After five and a half hours of deliberation, a jury on Thursday night found Nicole West, 25, guilty on charges of both second-degree involuntary manslaughter and first-degree child endangerment. She was sentenced to three months for each count following the verdict.
She was found not guilty of possession of a controlled substance.
West will serve her sentence in the Boone County Jail. The judge did not set a date for when the sentence would begin.
The jury, composed of eight men and four women, delivered its verdict to Judge Gene Hamilton at 7 p.m. in Division I of the 13th Circuit Court. The jury had requested information from the judge five times during deliberation, including a request to see the blanket and pillow with which 6-month-old Deja West was laid to sleep the night she died.

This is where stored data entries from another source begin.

(** * Document-intelligence front end: extraction and analysis orchestration

    A shallow embedding of [app/static/js/main.js].  Each JavaScript
    function is a definition of the same name.  Asynchronous functions are
    run to completion in one piece (one operation at a time, as on the
    single-threaded event loop); module-level variables and the parts of the
    page the script writes to are fields of an explicit [State]; the PDF
    reader, the backend and the dialogs are an explicit [World]. *)

From Stdlib Require Import String Ascii DecimalString.
From Stdlib Require Import Bool Arith ZArith NArith Lia List.
Import ListNotations.

Set Implicit Arguments.

(* ================================================================== *)
(** ** JavaScript strings *)

(** A string is a sequence of UTF-16 code units; [length] counts code
    units, as [String.prototype.length] does. *)
Definition char16 := N.
Definition jsstring := list char16.

Definition lit (s : string) : jsstring :=
  map N_of_ascii (list_ascii_of_string s).
Arguments lit s%_string.

(** [!s] is true exactly for the empty string. *)
Definition truthy (s : jsstring) : bool :=
  match s with [] => false | _ :: _ => true end.

(** [a || b] on strings. *)
Definition or_else (a b : jsstring) : jsstring :=
  if truthy a then a else b.

(** [s.substring(0, n)] for a natural [n]. *)
Definition substring0 (n : nat) (s : jsstring) : jsstring := firstn n s.

(** [xs.join(sep)] *)
Fixpoint join (sep : jsstring) (xs : list jsstring) : jsstring :=
  match xs with
  | [] => []
  | [x] => x
  | x :: rest => x ++ sep ++ join sep rest
  end.

(** White space and line terminators removed by [String.prototype.trim]. *)
Definition is_white_space (c : char16) : bool :=
  existsb (N.eqb c)
    [ 9; 10; 11; 12; 13; 32; 160; 5760;
      8192; 8193; 8194; 8195; 8196; 8197; 8198; 8199; 8200; 8201; 8202;
      8232; 8233; 8239; 8287; 12288; 65279 ]%N.

Fixpoint trimStart (s : jsstring) : jsstring :=
  match s with
  | [] => []
  | c :: rest => if is_white_space c then trimStart rest else s
  end.

Definition trimEnd (s : jsstring) : jsstring := rev (trimStart (rev s)).

Definition trim (s : jsstring) : jsstring := trimEnd (trimStart s).

(** Surrogate code units, and strings in which every surrogate is paired:
    [encodeURIComponent] raises a URIError on any other string. *)
Definition is_high_surrogate (c : char16) : bool := (55296 <=? c)%N && (c <=? 56319)%N.
Definition is_low_surrogate (c : char16) : bool := (56320 <=? c)%N && (c <=? 57343)%N.

Fixpoint well_formed (s : jsstring) : bool :=
  match s with
  | [] => true
  | c :: rest =>
      if is_high_surrogate c
      then match rest with
           | c' :: rest' => is_low_surrogate c' && well_formed rest'
           | [] => false
           end
      else if is_low_surrogate c then false
      else well_formed rest
  end.

(** Decimal rendering of an integer inside a template literal. *)
Definition Z_toString (z : Z) : jsstring :=
  lit (NilZero.string_of_int (Z.to_int z)).
(** * PyScaffold file operations and support utilities

    A shallow embedding of [src/pyscaffold/operations.py] (the file
    operations [create], [no_overwrite], [skip_on_update] and
    [add_permissions]) together with the helpers of [pyscaffold.utils]
    they call, and the properties stated about them.

    A file operation is a Python function with the signature
    [(path, contents, opts) -> Path | None] that has side effects on the
    disk and on the logger.  It is embedded as a state-passing function
    over a [world] holding the disk and the list of reports the logger
    received. *)

From Stdlib Require Import ZArith Lia Bool List Ascii String DecimalString.
From stdpp Require Import base option gmap strings list fin_maps.

Local Open Scope string_scope.
Local Open Scope list_scope.
Local Open Scope Z_scope.

(** ** Python values stored in the options dict *)

Module Py.

(** [ScaffoldOpts = Dict[str, Any]]: the values the flags are read
    through [opts.get(key)] and tested for truthiness. *)
Inductive value :=
| PyNone
| PyBool (b : bool)
| PyInt (z : Z)
| PyStr (s : string).

(** Python's truth value testing ([bool(v)]). *)
Definition truthy (v : value) : bool :=
  match v with
  | PyNone => false
  | PyBool b => b
  | PyInt z => negb (z =? 0)
  | PyStr s => negb (String.eqb s "")
  end.

(** [d.get(key)]: the value, or [None] when the key is missing. *)
Definition get (d : gmap string value) (key : string) : value :=
  default PyNone (d !! key).

Definition True_ := PyBool true.
Definition False_ := PyBool false.

End Py.

(** ** The disk and the logger *)

Abbreviation Path := string (only parsing).
Abbreviation FileContents := (option string) (only parsing).
Abbreviation ScaffoldOpts := (gmap string Py.value) (only parsing).

(** A regular file: its text and the mode [path.stat().st_mode] reports. *)
Record file := File { text : string; st_mode : Z }.

(** The world a file operation runs in: the files on disk (a flat name
    space of regular files), the process umask that decides the mode of a
    newly created file, and the reports sent to [logger.report], oldest
    first. *)
Record world := World {
  disk : gmap string file;
  umask : Z;
  reports : list (string * string)
}.

(** [path.exists()] *)
Definition exists_ (path : Path) (w : world) : bool :=
  bool_decide (is_Some (disk w !! path)).

(** [logger.report(activity, subject)] *)
Definition report (activity : string) (subject : Path) (w : world) : world :=
  World (disk w) (umask w) (reports w ++ [(activity, subject)]).

(** The activities reported, without their subjects. *)
Definition tags (w : world) : list string := (reports w).*1.

(** ** Octal notation for modes

    [oct 644] is Python's [0o644]: the decimal digits of the argument are
    read in base eight. *)

Fixpoint oct_aux (fuel : nat) (d : Z) : Z :=
  match fuel with
  | O => 0
  | S fuel' => if d =? 0 then 0 else d mod 10 + 8 * oct_aux fuel' (d / 10)
  end.

Definition oct (d : Z) : Z := oct_aux (S (Z.to_nat (Z.log2 d))) d.

(** Rendering of a mode in base eight, as in the report ["chmod 666"]. *)

Definition octal_digit (n : N) : ascii :=
  ascii_of_N (48 + n).

Fixpoint octal_digits (fuel : nat) (n : N) (acc : string) : string :=
  match fuel with
  | O => acc
  | S fuel' =>
      let acc' := String (octal_digit (n mod 8)) acc in
      if (n / 8 =? 0)%N then acc' else octal_digits fuel' (n / 8)%N acc'
  end.

Definition lpad0 (width : nat) (s : string) : string :=
  string_of_list_ascii (repeat "0"%char (width - String.length s)) +:+ s.

(** [f"{mode:03o}"] *)
Definition octal (mode : Z) : string :=
  let n := Z.to_N mode in
  lpad0 3 (octal_digits (S (N.to_nat (N.log2 n))) n "").

(** ** [pyscaffold.utils]: the leaf I/O helpers *)

Module utils.

(** The mode a new file gets from [open(path, "w")]: [0o666 & ~umask]. *)
Definition new_file_mode (w : world) : Z := Z.ldiff (oct 666) (umask w).

(** Modelled from the spec: [utils.create_file(path, content, pretend)]
    is not part of the sources at hand.  The spec (section 4.1 and 6)
    has it write [content] to [path] unless [pretend], report "create"
    either way and return the path; [tests/test_utils.py]
    ([test_create_file], [test_pretend_create_file]) pins the same.
    Writing over an existing file keeps its mode, a new file gets the
    mode the umask leaves ([test_chmod] touches a file under
    [temp_umask(0o333)] and reads [0o444]).  The disk of this model is a
    flat map from paths to regular files: directories, and with them the
    creation of missing parent directories (section 4.1), are not
    represented, and neither is a write that fails. *)
Definition create_file (path : Path) (content : string) (pretend : Py.value)
    (w : world) : option Path * world :=
  let w1 :=
    if Py.truthy pretend then w
    else
      let mode := match disk w !! path with
                  | Some f => st_mode f
                  | None => new_file_mode w
                  end in
      World (<[path := File content mode]> (disk w)) (umask w) (reports w) in
  (Some path, report "create" path w1).

(** Modelled from the spec: [utils.chmod(path, mode, pretend)] is not
    part of the sources at hand.  The spec (section 4.4 and 6) has it
    apply [mode] to the file unless [pretend] and report the intended
    mode either way (["chmod 666"]); [test_chmod] and
    [test_pretend_chmod] pin the same.  Following the convention stated
    in the docstring of [FileOp] ("changed, such as new access
    permissions ... should return the file path") it returns the path.
    On a path that is not on disk nothing is changed here; the
    operations below call it on existing paths only. *)
Definition chmod (path : Path) (mode : Z) (pretend : Py.value)
    (w : world) : option Path * world :=
  let w1 :=
    if Py.truthy pretend then w
    else World (alter (fun f => File (text f) mode) path (disk w))
               (umask w) (reports w) in
  (Some path, report ("chmod " +:+ octal mode) path w1).

End utils.

(** ** [pyscaffold.utils]: text helpers *)

Module text.

Definition code (c : ascii) : N := N_of_ascii c.

Definition between (lo hi : N) (c : ascii) : bool :=
  ((lo <=? code c) && (code c <=? hi))%N.

Definition is_upper := between 65 90.
Definition is_lower := between 97 122.
Definition is_digit := between 48 57.

(** [str.isspace] on ASCII: space, tab, line feed, vertical tab, form
    feed, carriage return. *)
Definition is_space (c : ascii) : bool :=
  (code c =? 32)%N || between 9 13 c.

(** A character of [[A-Za-z0-9_]]. *)
Definition is_ident_char (c : ascii) : bool :=
  is_upper c || is_lower c || is_digit c || (code c =? 95)%N.

(** A character of [[A-Za-z_]]. *)
Definition is_ident_start (c : ascii) : bool :=
  is_upper c || is_lower c || (code c =? 95)%N.

Definition lower_char (c : ascii) : ascii :=
  if is_upper c then ascii_of_N (code c + 32) else c.

Fixpoint drop_while (p : ascii -> bool) (l : list ascii) : list ascii :=
  match l with
  | [] => []
  | c :: l' => if p c then drop_while p l' else l
  end.

Fixpoint take_while (p : ascii -> bool) (l : list ascii) : list ascii :=
  match l with
  | [] => []
  | c :: l' => if p c then c :: take_while p l' else []
  end.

In December 2005, according to testimony presented during the trial, West laid her daughter, Deja, face down on the pillow, then covered her body with the blanket in a bedroom of West’s boyfriend’s apartment. Two hours later, West discovered Deja unresponsive.
The prosecution argued that West covered her infant so that she could smoke marijuana and watch TV, while the defense argued that the death was caused by Sudden Infant Death Syndrome, also known as SIDS.
The defense rested its case after hearing testimony from Thomas Young, a former medical examiner for Jackson County, on Thursday afternoon.
Young testified that conclusions from his own investigation of the incident were not consistent with those of Eddie Adelstein, chief medical examiner for Boone County, who conducted Deja’s autopsy.
The cause of Deja’s death was Sudden Infant Death Syndrome, Young said.
He criticized the investigation led by Adelstein when asked by Assistant Prosecuting Attorney Richard Hicks whether he felt Adelstein’s investigation was sloppy.
“It would be sloppy if there was an investigation, but there wasn’t one,” Young said.
He went on to say that if he had been responsible for the investigation, he would have conducted a doll re-enactment of what happened the night of the incident, a scene investigation and direct questioning of the eye witness.
Lab and autopsy findings by Adelstein showed no indication that Deja died from suffocation, nor did they indicate that the manner of death was a homicide, Young said.
In closing arguments, Hicks argued that Deja’s death resulted not from SIDS, but from West’s failure to be aware of the risks involved in leaving her daughter unattended under a blanket.